* _Assigned task_
Determine how many lines of the records include "rule", and answer with the number alone.
[Source material Boundary: Start]
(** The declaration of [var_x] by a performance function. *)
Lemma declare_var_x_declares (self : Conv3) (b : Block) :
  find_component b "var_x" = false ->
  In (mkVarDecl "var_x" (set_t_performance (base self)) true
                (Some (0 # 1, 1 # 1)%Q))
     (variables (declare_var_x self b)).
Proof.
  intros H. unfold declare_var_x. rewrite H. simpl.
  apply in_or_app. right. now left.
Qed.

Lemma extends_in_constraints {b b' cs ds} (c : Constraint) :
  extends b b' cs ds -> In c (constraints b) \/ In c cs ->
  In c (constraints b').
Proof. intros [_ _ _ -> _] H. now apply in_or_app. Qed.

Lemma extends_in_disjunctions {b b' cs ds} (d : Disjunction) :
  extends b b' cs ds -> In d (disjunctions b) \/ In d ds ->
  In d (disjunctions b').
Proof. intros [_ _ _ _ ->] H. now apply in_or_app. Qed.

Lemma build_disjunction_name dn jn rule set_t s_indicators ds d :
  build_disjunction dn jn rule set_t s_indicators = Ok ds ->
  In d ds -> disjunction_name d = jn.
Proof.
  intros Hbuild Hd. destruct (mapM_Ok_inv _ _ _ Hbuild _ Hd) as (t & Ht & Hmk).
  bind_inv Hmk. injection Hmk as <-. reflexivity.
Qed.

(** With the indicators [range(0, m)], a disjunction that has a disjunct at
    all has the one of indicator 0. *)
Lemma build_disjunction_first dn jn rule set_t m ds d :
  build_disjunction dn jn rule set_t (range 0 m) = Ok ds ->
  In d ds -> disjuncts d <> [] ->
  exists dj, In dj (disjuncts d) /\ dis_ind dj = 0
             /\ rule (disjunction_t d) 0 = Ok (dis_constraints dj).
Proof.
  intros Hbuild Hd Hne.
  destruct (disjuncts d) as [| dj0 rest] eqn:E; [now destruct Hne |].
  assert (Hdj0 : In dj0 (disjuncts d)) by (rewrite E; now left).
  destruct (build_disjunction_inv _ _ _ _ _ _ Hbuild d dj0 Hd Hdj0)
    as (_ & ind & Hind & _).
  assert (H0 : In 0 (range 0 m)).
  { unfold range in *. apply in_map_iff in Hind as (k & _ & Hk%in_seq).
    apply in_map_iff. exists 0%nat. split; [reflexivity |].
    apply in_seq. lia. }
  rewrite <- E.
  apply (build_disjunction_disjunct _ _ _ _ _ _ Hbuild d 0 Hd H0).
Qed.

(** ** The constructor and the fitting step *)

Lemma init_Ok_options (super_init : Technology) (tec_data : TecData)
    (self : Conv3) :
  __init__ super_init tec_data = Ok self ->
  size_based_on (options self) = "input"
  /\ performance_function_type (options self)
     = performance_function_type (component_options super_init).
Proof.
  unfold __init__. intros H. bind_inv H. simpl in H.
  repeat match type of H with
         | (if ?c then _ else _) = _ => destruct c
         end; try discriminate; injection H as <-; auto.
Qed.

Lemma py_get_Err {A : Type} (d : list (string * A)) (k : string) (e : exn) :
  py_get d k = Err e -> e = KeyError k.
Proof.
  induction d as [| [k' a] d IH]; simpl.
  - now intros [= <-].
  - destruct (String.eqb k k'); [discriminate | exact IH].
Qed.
[Source material Boundary: End]
* _Solution for this problem_
5